(* ===== verification/Compaction.v ===== *)
(** * leveldb: compactions

    Choosing the files of a compaction ([VersionSet::PickCompaction], [CompactRange],
    [SetupOtherInputs] and [class Compaction] of [db/version_set.cc]) and doing it
    ([DoCompactionWork] and the functions it calls in [db/db_impl.cc]): the inputs are
    merged, entries that no snapshot can see are dropped, and the rest is written to new
    tables of the next level.  The memtable compaction that may interrupt the loop works
    on other parts of the database and is not in it; what is written to the info log is
    not modelled. *)

From Stdlib Require Import ZArith Lia SpecFloat.
From S2P Require Import Prelude CString World Coding SliceStatus FilterPolicy Logging DbFormat LogFile Iterators TwoLevelIterator Merger TableFormat TableBuilder.
From S2P Require Import DbTable DbWrite VersionEdit Version DbRead VersionSet.

(** ** class Compaction *)

Record Compaction := mkCompaction {
  level_ : Z;
  max_output_file_size_ : Z;
  input_version_ : Version.Version;
  edit_ : VersionEdit;
  inputs_0 : list FileMetaData;
  inputs_1 : list FileMetaData;
  grandparents_ : list FileMetaData;
  grandparent_index_ : nat;
  seen_key_ : bool;
  overlapped_bytes_ : Z;
  level_ptrs_ : list nat
}.

Section compaction.
Context `{C : !Comparator} (max_file_size : Z).
Implicit Types (f : FileMetaData) (c : Compaction) (files : list FileMetaData).

(** [Compaction(options, level)] with its inputs and [input_version_] *)
Definition Compaction_make (level : Z) (v : Version.Version) (inputs : list FileMetaData) : Compaction :=
  mkCompaction level (MaxFileSizeForLevel max_file_size level) v VersionEdit.Clear inputs [] [] 0 false 0 (replicate (Z.to_nat kNumLevels) O).

Definition IsTrivialMove c : bool :=
  (Z.of_nat (length (inputs_0 c)) =? 1) && (Z.of_nat (length (inputs_1 c)) =? 0) &&
  (TotalFileSize (grandparents_ c) <=? MaxGrandParentOverlapBytes max_file_size).

Definition AddInputDeletions c (edit : VersionEdit) : VersionEdit :=
  let edit := foldl (fun e f => RemoveFile (level_ c) (number f) e) edit (inputs_0 c) in
  foldl (fun e f => RemoveFile (level_ c + 1) (number f) e) edit (inputs_1 c).

(** The files of a level from [ptr] on: where [level_ptrs_] stops, and whether the key
    is in the range of the file there. *)
Fixpoint base_scan (user_key : str) files (ptr : nat) : nat * bool :=
  match files with
  | [] => (ptr, false)
  | f :: files =>
      match Compare user_key (user_part (largest f)) with
      | Gt => base_scan user_key files (S ptr)
      | _ => (ptr, match Compare user_key (user_part (smallest f)) with Lt => false | _ => true end)
      end
  end.

(** [for (int lvl = level_ + 2; ...)], over the levels that are left and their pointers. *)
Fixpoint base_levels (user_key : str) (levels : list (list FileMetaData)) (ptrs : list nat) : bool * list nat :=
  match levels, ptrs with
  | files :: levels, ptr :: ptrs =>
      let '(ptr', inside) := base_scan user_key (drop ptr files) ptr in
      if inside then (false, ptr' :: ptrs)
      else let '(base, ptrs) := base_levels user_key levels ptrs in (base, ptr' :: ptrs)
  | _, ptrs => (true, ptrs)
  end.

Definition set_ptrs c (ptrs : list nat) : Compaction :=
  mkCompaction (level_ c) (max_output_file_size_ c) (input_version_ c) (edit_ c) (inputs_0 c) (inputs_1 c) (grandparents_ c)
    (grandparent_index_ c) (seen_key_ c) (overlapped_bytes_ c) ptrs.

Definition IsBaseLevelForKey c (user_key : str) : bool * Compaction :=
  let n := Z.to_nat (level_ c + 2) in
  let '(base, ptrs) := base_levels user_key (drop n (Version.files_ (input_version_ c))) (drop n (level_ptrs_ c)) in
  (base, set_ptrs c (take n (level_ptrs_ c) ++ ptrs)).

(** The [while] of [ShouldStopBefore] over the grandparents from [grandparent_index_] on. *)
Fixpoint pass_grandparents (internal_key : str) files (seen : bool) (index : nat) (overlapped : Z) : nat * Z :=
  match files with
  | [] => (index, overlapped)
  | f :: files =>
      match icompare internal_key (largest f) with
      | Gt => pass_grandparents internal_key files seen (S index) (if seen then int64 (u64 (overlapped + file_size f)) else overlapped)
      | _ => (index, overlapped)
      end
  end.

Definition set_grandparents c (index : nat) (seen : bool) (overlapped : Z) : Compaction :=
  mkCompaction (level_ c) (max_output_file_size_ c) (input_version_ c) (edit_ c) (inputs_0 c) (inputs_1 c) (grandparents_ c)
    index seen overlapped (level_ptrs_ c).

Definition ShouldStopBefore c (internal_key : str) : bool * Compaction :=
  let '(index, overlapped) := pass_grandparents internal_key (drop (grandparent_index_ c) (grandparents_ c)) (seen_key_ c) (grandparent_index_ c) (overlapped_bytes_ c) in
  if MaxGrandParentOverlapBytes max_file_size <? overlapped then (true, set_grandparents c index true 0)
  else (false, set_grandparents c index true overlapped).

(** ** Choosing the inputs *)

Definition smaller_key (a b : str) : str := match icompare a b with Lt => a | _ => b end.
Definition larger_key (a b : str) : str := match icompare a b with Gt => a | _ => b end.

(** [GetRange]: [*smallest] and [*largest] *)
Definition GetRange (inputs : list FileMetaData) : result (str * str) :=
  match inputs with
  | [] => Crash AssertFailed
  | f :: fs => Ret (foldl (fun r g => (smaller_key (smallest g) (fst r), larger_key (largest g) (snd r))) (smallest f, largest f) fs)
  end.

Definition GetRange2 (inputs1 inputs2 : list FileMetaData) : result (str * str) := GetRange (inputs1 ++ inputs2).

Definition FindLargestKey files : option str :=
  match files with
  | [] => None
  | f :: fs => Some (foldl (fun k g => larger_key (largest g) k) (largest f) fs)
  end.

Definition FindSmallestBoundaryFile (level_files : list FileMetaData) (largest_key : str) : option FileMetaData :=
  foldl (fun best f =>
    match icompare (smallest f) largest_key, Compare (user_part (smallest f)) (user_part largest_key) with
    | Gt, Eq =>
        match best with
        | None => Some f
        | Some b => match icompare (smallest f) (smallest b) with Lt => Some f | _ => best end
        end
    | _, _ => best
    end) None level_files.

(** [while (continue_searching)] *)
Fixpoint boundary_loop (fuel : nat) (level_files : list FileMetaData) (largest_key : str) (compaction_files : list FileMetaData) :
    result (list FileMetaData) :=
  match FindSmallestBoundaryFile level_files largest_key with
  | None => Ret compaction_files
  | Some b =>
      match fuel with
      | O => Crash OutOfFuel
      | S fuel => boundary_loop fuel level_files (largest b) (compaction_files ++ [b])
      end
  end.

Definition AddBoundaryInputs (level_files compaction_files : list FileMetaData) : result (list FileMetaData) :=
  match FindLargestKey compaction_files with
  | None => Ret compaction_files
  | Some largest_key => boundary_loop (length level_files) level_files largest_key compaction_files
  end.

Section choose.
Context {F : Type}.
Implicit Types (vs : VersionSet.VersionSet F).

Definition set_pointer_at vs (level : Z) (key : str) : result (VersionSet.VersionSet F) :=
  ps ← vec_update (VersionSet.compact_pointer_ vs) level (fun _ => key);
  Ret (VersionSet.mkSet (VersionSet.dbname_ vs) (VersionSet.next_file_number_ vs) (VersionSet.manifest_file_number_ vs) (VersionSet.last_sequence_ vs)
         (VersionSet.log_number_ vs) (VersionSet.prev_log_number_ vs) (VersionSet.descriptor_log_ vs) (VersionSet.current_ vs)
         (VersionSet.compaction_score_ vs) (VersionSet.compaction_level_ vs) ps).

(** The files of [level] that can be added without more files of the next level: the
    new inputs of both levels, and the range of the new inputs of [level]. *)
Definition expand_inputs (v : Version.Version) (level : Z) (inputs0 inputs1 : list FileMetaData) (all : str * str) :
    result (option (list FileMetaData * list FileMetaData * (str * str))) :=
  expanded0 ← Version.GetOverlappingInputs v level (Some (fst all)) (Some (snd all));
  files ← Version.level_files v level;
  expanded0 ← AddBoundaryInputs files expanded0;
  if (length inputs0 <? length expanded0)%nat &&
     (int64 (TotalFileSize inputs1 + TotalFileSize expanded0) <? ExpandedCompactionByteSizeLimit max_file_size) then
    new ← GetRange expanded0;
    expanded1 ← Version.GetOverlappingInputs v (level + 1) (Some (fst new)) (Some (snd new));
    next ← Version.level_files v (level + 1);
    expanded1 ← AddBoundaryInputs next expanded1;
    if (length expanded1 =? length inputs1)%nat then Ret (Some (expanded0, expanded1, new)) else Ret None
  else Ret None.

Definition SetupOtherInputs vs c : result (Compaction * VersionSet.VersionSet F) :=
  let v := VersionSet.current_ vs in
  let level := level_ c in
  files ← Version.level_files v level;
  inputs0 ← AddBoundaryInputs files (inputs_0 c);
  range ← GetRange inputs0;
  inputs1 ← Version.GetOverlappingInputs v (level + 1) (Some (fst range)) (Some (snd range));
  next ← Version.level_files v (level + 1);
  inputs1 ← AddBoundaryInputs next inputs1;
  all ← GetRange2 inputs0 inputs1;
  expanded ← (match inputs1 with [] => Ret None | _ => expand_inputs v level inputs0 inputs1 all end);
  let '(inputs0, inputs1, range) := match expanded with Some x => x | None => (inputs0, inputs1, range) end in
  all ← (match expanded with Some _ => GetRange2 inputs0 inputs1 | None => Ret all end);
  grandparents ← (if level + 2 <? kNumLevels then Version.GetOverlappingInputs v (level + 2) (Some (fst all)) (Some (snd all))
                  else Ret (grandparents_ c));
  vs ← set_pointer_at vs level (snd range);
  Ret (mkCompaction level (max_output_file_size_ c) (input_version_ c) (SetCompactPointer level (snd range) (edit_ c)) inputs0 inputs1 grandparents
         (grandparent_index_ c) (seen_key_ c) (overlapped_bytes_ c) (level_ptrs_ c), vs).

(** The first file after the compaction pointer, or the first one. *)
Definition pick_file files (pointer : str) : result FileMetaData :=
  match List.find (fun f => match pointer with [] => true | _ => match icompare (largest f) pointer with Gt => true | _ => false end end) files with
  | Some f => Ret f
  | None => vec_at files 0
  end.

(** The level and the file a compaction starts from. *)
Definition pick_start vs : result (option (Z * FileMetaData)) :=
  let v := VersionSet.current_ vs in
  if SFleb (double_of_int 1) (VersionSet.compaction_score_ vs) then
    let level := VersionSet.compaction_level_ vs in
    if (0 <=? level) && (level + 1 <? kNumLevels) then
      files ← Version.level_files v level;
      pointer ← vec_at (VersionSet.compact_pointer_ vs) level;
      f ← pick_file files pointer;
      Ret (Some (level, f))
    else Crash AssertFailed
  else Ret ((fun f => (Version.file_to_compact_level_ v, f)) <$> Version.file_to_compact_ v).

Definition PickCompaction vs : result (option Compaction * VersionSet.VersionSet F) :=
  start ← pick_start vs;
  match start with
  | None => Ret (None, vs)
  | Some (level, f) =>
      let v := VersionSet.current_ vs in
      inputs ← (if level =? 0 then
                  range ← GetRange [f];
                  inputs ← Version.GetOverlappingInputs v 0 (Some (fst range)) (Some (snd range));
                  match inputs with [] => Crash AssertFailed | _ => Ret inputs end
                else Ret [f]);
      q ← SetupOtherInputs vs (Compaction_make level v inputs);
      let '(c, vs) := (q : Compaction * VersionSet.VersionSet F) in
      Ret (Some c, vs)
  end.

(** The first inputs up to the size limit. *)
Fixpoint limit_inputs (limit total : Z) files : list FileMetaData :=
  match files with
  | [] => []
  | f :: files => let total := u64 (total + file_size f) in if limit <=? total then [f] else f :: limit_inputs limit total files
  end.

Definition CompactRange vs (level : Z) (begin_ end_ : option str) : result (option Compaction * VersionSet.VersionSet F) :=
  let v := VersionSet.current_ vs in
  inputs ← Version.GetOverlappingInputs v level begin_ end_;
  match inputs with
  | [] => Ret (None, vs)
  | _ =>
      let inputs := if 0 <? level then limit_inputs (MaxFileSizeForLevel max_file_size level) 0 inputs else inputs in
      q ← SetupOtherInputs vs (Compaction_make level v inputs);
      let '(c, vs) := (q : Compaction * VersionSet.VersionSet F) in
      Ret (Some c, vs)
  end.

(** The most bytes a file of one level overlaps in the next. *)
Fixpoint max_overlap (v : Version.Version) (level : Z) files (best : Z) : result Z :=
  match files with
  | [] => Ret best
  | f :: files =>
      overlaps ← Version.GetOverlappingInputs v (level + 1) (Some (smallest f)) (Some (largest f));
      let sum := TotalFileSize overlaps in
      max_overlap v level files (if best <? sum then sum else best)
  end.

Fixpoint max_overlap_levels (n : nat) (v : Version.Version) (level best : Z) : result Z :=
  match n with
  | O => Ret best
  | S n => files ← Version.level_files v level; best ← max_overlap v level files best; max_overlap_levels n v (level + 1) best
  end.

(** [for (int level = 1; level < config::kNumLevels - 1; level++)] *)
Definition MaxNextLevelOverlappingBytes vs : result Z := max_overlap_levels (Z.to_nat (kNumLevels - 2)) (VersionSet.current_ vs) 1 0.

End choose.

(** *** MakeInputIterator *)

Section input.
Context {T D : Type} `{TC : !TableCache T D, ITD : !Iterator D}.

Abbreviation TableIterator := (EmptyIterator.EmptyIterator + D)%type.
Abbreviation LevelIterator := (TwoLevelIterator.TwoLevelIterator LevelFileNumIterator TableIterator (FileArg T)).

(** The iterators of the inputs of one level. *)
Definition input_iterators (tc : T) (level : Z) files : result (list (TableIterator + LevelIterator) * T) :=
  match files with
  | [] => Ret ([], tc)
  | _ =>
      if level =? 0 then
        q ← table_iterators tc files;
        let '(its, tc) := (q : list TableIterator * T) in
        Ret (map inl its, tc)
      else it ← NewConcatenatingIterator files tc; Ret ([inr it], tc)
  end.

Definition MakeInputIterator (tc : T) c : result (MergingIterator.Merged (TableIterator + LevelIterator) * T) :=
  q ← input_iterators tc (level_ c) (inputs_0 c);
  let '(its0, tc) := (q : list (TableIterator + LevelIterator) * T) in
  q ← input_iterators tc (level_ c + 1) (inputs_1 c);
  let '(its1, tc) := (q : list (TableIterator + LevelIterator) * T) in
  m ← MergingIterator.NewMergingIterator (its0 ++ its1);
  Ret (m, tc).

Definition InputIterator_ops : Iterator (MergingIterator.Merged (TableIterator + LevelIterator)) :=
  either_iterator (A := EmptyIterator.EmptyIterator)
    (B := ((TableIterator + LevelIterator) + MergingIterator.MergingIterator (TableIterator + LevelIterator))%type)
    (IB := either_iterator (IB := MergingIterator.MergingIterator_ops (C := internal_comparator C))).
End input.

End compaction.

____________

What to do:
Print, unaltered, every line from the beginning of the material down to the line with "From Stdlib Require".

Response:
(* ===== verification/Compaction.v ===== *)
(** * leveldb: compactions

    Choosing the files of a compaction ([VersionSet::PickCompaction], [CompactRange],
    [SetupOtherInputs] and [class Compaction] of [db/version_set.cc]) and doing it
    ([DoCompactionWork] and the functions it calls in [db/db_impl.cc]): the inputs are
    merged, entries that no snapshot can see are dropped, and the rest is written to new
    tables of the next level.  The memtable compaction that may interrupt the loop works
    on other parts of the database and is not in it; what is written to the info log is
    not modelled. *)

From Stdlib Require Import ZArith Lia SpecFloat.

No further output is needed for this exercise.